**DATA EXTRACT:**
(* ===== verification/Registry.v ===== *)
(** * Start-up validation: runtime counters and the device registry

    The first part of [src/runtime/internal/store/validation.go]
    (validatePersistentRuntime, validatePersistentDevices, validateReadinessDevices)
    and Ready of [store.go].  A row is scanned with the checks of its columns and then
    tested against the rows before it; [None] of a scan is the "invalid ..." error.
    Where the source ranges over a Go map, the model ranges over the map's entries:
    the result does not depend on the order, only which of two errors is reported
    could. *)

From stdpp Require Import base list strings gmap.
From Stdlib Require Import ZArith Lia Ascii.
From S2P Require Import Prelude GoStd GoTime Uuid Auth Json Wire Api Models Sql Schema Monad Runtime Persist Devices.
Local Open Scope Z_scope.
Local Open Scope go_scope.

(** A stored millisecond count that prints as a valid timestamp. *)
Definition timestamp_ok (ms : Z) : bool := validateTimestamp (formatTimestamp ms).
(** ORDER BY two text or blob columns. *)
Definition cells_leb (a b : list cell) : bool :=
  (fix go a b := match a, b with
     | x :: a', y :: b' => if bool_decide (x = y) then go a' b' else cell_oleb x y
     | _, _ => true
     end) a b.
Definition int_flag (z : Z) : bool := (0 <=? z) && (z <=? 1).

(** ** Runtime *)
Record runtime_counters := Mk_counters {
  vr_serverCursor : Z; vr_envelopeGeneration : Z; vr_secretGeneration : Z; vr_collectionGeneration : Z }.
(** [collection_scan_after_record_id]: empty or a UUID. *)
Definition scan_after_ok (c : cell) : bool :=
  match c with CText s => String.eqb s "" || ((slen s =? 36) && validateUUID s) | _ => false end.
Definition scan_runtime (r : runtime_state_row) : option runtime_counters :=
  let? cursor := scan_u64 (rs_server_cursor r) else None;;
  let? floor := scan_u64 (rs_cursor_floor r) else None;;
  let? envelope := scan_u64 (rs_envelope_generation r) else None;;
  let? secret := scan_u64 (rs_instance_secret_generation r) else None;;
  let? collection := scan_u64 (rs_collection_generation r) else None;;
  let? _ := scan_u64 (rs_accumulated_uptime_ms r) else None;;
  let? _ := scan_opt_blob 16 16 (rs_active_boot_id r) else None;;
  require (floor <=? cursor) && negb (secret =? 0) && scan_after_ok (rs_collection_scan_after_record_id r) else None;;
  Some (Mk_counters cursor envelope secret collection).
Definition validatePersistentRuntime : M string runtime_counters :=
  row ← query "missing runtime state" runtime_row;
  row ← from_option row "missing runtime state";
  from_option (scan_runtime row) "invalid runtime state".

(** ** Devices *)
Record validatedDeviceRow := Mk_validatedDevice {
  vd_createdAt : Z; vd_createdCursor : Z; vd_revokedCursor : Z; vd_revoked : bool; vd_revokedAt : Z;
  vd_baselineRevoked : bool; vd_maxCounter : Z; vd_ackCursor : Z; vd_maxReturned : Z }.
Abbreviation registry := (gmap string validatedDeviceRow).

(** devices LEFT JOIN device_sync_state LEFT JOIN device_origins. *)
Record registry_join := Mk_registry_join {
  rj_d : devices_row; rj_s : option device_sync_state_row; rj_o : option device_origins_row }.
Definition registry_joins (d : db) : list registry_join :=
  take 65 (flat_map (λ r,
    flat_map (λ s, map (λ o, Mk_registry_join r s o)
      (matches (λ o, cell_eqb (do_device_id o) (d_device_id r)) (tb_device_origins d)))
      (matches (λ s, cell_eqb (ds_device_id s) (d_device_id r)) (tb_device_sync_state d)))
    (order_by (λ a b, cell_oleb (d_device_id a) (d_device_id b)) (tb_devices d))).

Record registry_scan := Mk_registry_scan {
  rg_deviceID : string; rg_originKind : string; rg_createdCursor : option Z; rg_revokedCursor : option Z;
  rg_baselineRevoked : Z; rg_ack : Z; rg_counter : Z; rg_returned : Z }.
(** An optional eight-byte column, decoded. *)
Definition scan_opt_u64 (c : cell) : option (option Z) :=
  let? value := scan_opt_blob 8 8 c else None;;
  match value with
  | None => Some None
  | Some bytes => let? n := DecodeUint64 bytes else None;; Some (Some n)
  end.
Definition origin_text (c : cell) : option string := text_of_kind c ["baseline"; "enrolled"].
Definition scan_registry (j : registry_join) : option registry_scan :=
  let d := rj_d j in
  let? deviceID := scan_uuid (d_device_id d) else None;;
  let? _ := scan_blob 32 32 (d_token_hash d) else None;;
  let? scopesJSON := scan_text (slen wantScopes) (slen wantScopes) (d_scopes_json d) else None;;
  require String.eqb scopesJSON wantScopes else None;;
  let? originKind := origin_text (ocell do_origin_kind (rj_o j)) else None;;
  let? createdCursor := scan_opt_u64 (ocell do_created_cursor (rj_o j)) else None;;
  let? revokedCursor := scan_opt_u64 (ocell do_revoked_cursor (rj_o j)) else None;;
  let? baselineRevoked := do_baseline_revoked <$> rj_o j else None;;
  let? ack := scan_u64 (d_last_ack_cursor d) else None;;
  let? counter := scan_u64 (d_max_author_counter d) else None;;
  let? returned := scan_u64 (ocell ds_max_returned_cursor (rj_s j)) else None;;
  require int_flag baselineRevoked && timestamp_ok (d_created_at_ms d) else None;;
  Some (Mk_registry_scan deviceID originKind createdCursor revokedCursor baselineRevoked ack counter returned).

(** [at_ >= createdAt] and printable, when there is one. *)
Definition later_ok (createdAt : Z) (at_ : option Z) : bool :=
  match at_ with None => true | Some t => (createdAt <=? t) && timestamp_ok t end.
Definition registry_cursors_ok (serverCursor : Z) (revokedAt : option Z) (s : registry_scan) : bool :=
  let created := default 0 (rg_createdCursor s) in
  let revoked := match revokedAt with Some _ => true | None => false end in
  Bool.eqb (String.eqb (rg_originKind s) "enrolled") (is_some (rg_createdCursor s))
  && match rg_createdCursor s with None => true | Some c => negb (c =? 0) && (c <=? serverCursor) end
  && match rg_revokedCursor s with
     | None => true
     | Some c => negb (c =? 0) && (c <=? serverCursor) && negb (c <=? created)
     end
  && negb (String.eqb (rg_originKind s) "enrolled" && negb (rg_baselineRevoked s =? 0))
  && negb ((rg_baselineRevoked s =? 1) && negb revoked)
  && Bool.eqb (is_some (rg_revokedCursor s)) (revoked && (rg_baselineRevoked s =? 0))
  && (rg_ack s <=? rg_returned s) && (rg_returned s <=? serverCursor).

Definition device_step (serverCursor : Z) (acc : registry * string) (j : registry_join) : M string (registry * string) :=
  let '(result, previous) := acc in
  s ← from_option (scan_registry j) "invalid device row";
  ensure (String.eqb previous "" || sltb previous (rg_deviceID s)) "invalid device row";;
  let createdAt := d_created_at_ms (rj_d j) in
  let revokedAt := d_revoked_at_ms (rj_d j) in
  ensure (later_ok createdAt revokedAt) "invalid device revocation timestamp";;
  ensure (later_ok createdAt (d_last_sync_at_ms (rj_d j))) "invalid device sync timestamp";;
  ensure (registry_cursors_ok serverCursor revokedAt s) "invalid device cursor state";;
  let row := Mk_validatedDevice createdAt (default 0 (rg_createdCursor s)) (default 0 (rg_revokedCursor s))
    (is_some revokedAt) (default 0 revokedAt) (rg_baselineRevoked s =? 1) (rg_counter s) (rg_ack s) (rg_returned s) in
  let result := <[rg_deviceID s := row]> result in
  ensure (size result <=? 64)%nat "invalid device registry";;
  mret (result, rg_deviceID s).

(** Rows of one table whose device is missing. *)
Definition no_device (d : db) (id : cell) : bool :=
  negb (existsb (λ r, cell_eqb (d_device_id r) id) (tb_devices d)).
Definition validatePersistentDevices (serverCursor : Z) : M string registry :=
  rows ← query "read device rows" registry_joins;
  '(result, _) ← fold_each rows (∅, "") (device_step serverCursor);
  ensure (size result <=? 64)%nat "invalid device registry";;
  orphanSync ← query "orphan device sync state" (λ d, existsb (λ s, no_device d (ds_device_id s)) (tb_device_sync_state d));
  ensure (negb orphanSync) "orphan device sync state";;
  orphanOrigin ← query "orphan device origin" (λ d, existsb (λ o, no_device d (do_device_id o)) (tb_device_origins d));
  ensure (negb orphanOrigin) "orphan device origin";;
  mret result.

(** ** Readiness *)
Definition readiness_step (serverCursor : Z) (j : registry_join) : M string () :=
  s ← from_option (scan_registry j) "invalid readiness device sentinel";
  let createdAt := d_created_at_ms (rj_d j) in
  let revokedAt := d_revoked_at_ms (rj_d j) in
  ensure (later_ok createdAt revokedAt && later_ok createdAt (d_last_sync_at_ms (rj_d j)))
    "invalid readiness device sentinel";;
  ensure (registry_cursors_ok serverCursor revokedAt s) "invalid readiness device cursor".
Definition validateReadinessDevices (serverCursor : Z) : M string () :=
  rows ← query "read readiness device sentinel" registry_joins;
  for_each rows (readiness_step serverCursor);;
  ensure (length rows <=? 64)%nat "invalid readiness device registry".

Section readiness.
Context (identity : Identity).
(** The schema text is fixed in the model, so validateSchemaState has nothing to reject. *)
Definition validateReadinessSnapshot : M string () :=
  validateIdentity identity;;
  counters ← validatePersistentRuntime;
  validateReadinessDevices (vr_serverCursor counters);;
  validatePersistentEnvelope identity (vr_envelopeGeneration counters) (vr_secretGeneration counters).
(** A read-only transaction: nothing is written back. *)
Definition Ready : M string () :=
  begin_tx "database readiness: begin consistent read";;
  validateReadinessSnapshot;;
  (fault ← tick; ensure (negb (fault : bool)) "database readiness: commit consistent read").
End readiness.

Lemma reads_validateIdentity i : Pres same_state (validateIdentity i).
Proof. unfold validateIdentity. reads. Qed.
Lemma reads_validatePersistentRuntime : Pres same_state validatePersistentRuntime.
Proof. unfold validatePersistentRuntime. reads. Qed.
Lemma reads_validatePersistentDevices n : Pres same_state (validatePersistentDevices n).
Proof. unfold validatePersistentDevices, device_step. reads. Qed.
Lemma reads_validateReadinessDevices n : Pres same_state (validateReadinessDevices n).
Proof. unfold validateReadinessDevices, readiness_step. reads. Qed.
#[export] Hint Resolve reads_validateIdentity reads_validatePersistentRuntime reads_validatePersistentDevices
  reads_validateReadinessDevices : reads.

---

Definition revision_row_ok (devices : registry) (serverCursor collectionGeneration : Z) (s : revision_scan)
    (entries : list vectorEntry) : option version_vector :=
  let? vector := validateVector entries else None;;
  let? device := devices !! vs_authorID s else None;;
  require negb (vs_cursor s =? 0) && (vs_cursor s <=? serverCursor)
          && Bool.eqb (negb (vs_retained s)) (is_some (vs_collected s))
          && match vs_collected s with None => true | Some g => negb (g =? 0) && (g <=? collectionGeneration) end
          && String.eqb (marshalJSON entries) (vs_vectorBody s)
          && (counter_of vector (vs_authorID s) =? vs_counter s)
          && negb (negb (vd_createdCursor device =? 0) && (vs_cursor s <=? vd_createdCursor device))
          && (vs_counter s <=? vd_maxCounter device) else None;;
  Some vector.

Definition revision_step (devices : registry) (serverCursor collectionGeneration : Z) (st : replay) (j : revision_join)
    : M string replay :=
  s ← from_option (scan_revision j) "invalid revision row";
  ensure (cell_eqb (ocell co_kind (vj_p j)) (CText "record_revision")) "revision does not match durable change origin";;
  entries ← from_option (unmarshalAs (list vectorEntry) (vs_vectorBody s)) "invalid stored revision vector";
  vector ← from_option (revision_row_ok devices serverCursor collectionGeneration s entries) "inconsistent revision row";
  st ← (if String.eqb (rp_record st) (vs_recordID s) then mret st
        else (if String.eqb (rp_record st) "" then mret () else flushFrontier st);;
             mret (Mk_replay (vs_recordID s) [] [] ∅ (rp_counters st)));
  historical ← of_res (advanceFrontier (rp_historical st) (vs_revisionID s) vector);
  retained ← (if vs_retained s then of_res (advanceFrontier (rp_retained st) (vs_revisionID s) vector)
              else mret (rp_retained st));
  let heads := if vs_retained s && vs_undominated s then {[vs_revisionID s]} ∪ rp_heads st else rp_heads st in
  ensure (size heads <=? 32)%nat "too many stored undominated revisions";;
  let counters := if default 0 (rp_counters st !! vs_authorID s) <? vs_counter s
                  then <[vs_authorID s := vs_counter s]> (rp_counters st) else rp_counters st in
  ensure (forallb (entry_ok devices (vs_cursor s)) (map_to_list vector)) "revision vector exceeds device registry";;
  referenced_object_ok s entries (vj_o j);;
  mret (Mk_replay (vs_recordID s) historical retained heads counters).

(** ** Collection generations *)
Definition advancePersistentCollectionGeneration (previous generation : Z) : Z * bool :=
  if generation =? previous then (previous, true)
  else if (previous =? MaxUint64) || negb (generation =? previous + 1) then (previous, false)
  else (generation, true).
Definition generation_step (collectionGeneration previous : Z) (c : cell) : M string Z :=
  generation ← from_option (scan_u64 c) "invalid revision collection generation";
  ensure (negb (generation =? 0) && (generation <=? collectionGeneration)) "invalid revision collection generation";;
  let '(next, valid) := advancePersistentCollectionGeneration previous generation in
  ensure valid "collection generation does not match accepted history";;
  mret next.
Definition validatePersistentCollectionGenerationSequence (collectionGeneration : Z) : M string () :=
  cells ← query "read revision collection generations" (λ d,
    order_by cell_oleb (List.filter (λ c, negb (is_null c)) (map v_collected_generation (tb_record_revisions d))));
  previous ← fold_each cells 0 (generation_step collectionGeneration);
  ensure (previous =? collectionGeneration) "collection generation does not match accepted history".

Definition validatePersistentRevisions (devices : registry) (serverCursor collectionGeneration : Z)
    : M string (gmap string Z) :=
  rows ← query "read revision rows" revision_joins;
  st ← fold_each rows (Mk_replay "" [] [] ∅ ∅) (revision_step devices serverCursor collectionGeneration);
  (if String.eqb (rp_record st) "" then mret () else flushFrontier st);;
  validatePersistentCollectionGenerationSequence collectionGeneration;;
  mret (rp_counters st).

**WHAT YOU HAVE TO DO:** Go through the entries and copy each line holding the string "scopesJSON".

**ANSWER BOX:**
  let? scopesJSON := scan_text (slen wantScopes) (slen wantScopes) (d_scopes_json d) else None;;
  require String.eqb scopesJSON wantScopes else None;;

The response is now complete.